__Task requirements__. Each line of the entries below that includes "false" belongs in your answer.

__Data__.
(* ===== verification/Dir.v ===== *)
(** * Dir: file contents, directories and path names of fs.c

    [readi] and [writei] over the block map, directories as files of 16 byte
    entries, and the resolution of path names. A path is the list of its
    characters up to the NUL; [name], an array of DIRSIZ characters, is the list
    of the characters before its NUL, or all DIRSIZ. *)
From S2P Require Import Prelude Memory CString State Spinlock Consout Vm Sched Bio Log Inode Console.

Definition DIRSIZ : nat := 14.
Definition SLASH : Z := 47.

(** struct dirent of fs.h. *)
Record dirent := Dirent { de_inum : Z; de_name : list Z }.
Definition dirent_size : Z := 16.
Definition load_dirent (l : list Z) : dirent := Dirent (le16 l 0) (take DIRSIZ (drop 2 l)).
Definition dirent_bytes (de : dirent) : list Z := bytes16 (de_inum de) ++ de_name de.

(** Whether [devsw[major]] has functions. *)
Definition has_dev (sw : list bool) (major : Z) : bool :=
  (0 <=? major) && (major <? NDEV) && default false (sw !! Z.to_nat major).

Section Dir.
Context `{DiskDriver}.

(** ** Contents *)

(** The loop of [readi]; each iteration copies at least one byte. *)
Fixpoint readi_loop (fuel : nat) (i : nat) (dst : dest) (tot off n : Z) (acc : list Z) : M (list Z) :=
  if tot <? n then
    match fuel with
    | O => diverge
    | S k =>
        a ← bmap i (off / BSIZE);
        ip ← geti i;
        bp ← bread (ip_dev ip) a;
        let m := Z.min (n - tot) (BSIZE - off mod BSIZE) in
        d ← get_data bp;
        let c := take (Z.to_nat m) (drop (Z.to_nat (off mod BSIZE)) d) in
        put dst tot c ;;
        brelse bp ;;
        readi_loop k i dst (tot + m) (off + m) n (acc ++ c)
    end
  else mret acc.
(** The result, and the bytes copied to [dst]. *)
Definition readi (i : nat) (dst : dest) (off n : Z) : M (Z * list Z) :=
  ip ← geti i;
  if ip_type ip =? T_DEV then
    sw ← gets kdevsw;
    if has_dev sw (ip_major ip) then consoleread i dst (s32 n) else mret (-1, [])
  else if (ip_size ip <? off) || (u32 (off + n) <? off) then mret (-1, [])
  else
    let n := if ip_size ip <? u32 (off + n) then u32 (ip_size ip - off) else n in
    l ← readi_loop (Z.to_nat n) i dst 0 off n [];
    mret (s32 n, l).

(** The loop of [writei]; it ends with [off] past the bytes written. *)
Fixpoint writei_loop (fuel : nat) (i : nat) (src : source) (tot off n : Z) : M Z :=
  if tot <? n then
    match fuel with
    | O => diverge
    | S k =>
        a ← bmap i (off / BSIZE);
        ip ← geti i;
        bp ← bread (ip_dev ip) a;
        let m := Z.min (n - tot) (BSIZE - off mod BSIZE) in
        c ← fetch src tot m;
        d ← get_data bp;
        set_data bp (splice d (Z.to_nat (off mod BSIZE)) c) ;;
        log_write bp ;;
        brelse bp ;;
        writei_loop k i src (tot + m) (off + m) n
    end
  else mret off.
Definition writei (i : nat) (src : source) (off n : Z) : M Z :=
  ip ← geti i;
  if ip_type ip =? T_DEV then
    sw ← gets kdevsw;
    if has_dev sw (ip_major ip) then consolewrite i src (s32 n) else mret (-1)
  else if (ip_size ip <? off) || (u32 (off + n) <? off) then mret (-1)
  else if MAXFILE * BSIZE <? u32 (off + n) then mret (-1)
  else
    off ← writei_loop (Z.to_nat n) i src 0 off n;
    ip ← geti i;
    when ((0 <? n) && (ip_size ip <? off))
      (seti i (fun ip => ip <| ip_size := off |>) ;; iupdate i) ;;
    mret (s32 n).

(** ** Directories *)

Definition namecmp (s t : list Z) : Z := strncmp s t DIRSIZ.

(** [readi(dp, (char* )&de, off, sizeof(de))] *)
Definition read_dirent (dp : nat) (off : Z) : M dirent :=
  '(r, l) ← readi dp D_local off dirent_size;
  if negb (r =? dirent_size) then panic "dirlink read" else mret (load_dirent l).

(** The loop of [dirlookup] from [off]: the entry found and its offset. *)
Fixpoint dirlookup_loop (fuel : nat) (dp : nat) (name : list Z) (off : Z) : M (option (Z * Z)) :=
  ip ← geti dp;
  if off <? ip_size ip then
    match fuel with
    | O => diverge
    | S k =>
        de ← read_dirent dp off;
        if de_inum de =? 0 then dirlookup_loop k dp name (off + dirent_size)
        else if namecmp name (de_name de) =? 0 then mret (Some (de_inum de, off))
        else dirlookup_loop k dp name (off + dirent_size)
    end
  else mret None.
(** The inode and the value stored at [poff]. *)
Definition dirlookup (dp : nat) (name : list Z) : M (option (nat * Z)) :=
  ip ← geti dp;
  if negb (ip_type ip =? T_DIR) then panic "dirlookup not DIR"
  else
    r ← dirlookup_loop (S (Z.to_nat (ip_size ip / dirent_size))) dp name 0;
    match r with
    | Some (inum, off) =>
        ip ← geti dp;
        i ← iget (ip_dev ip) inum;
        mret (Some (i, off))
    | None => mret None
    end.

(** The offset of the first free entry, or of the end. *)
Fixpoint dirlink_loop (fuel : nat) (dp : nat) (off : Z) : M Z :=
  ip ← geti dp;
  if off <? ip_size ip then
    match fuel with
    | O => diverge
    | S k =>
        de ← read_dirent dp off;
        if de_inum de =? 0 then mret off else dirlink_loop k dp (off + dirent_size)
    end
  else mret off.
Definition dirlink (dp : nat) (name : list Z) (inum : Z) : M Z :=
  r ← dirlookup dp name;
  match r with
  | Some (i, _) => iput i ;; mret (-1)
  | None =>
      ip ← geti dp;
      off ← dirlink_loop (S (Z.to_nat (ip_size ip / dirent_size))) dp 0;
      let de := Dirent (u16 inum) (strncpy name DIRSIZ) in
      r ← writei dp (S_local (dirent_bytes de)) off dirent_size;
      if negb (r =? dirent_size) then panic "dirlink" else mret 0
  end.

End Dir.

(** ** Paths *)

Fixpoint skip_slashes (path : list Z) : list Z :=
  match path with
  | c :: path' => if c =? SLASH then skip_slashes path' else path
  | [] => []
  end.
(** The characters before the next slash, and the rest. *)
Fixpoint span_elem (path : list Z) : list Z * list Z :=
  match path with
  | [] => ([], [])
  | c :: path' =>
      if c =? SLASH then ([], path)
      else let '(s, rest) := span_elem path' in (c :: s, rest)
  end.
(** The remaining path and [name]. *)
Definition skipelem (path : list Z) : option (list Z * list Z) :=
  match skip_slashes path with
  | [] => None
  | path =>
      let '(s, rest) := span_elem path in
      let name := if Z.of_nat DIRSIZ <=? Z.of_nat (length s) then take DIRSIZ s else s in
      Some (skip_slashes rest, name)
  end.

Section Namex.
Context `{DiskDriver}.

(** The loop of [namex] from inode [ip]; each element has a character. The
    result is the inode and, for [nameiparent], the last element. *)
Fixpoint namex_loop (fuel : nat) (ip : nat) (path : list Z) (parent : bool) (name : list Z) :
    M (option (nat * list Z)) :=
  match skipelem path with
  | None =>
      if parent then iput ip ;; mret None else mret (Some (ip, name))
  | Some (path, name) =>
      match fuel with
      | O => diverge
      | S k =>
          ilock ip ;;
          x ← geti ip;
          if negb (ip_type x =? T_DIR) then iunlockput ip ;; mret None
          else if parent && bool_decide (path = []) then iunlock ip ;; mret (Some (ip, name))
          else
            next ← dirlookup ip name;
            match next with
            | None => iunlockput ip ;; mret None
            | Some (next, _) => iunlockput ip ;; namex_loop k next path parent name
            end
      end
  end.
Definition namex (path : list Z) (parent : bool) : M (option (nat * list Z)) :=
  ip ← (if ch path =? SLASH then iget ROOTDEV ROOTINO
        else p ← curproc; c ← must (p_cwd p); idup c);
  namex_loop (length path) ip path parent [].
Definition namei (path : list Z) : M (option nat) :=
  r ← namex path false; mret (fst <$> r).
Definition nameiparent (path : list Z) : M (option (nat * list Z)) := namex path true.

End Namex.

__Written solution__.
  (0 <=? major) && (major <? NDEV) && default false (sw !! Z.to_nat major).
  r ← namex path false; mret (fst <$> r).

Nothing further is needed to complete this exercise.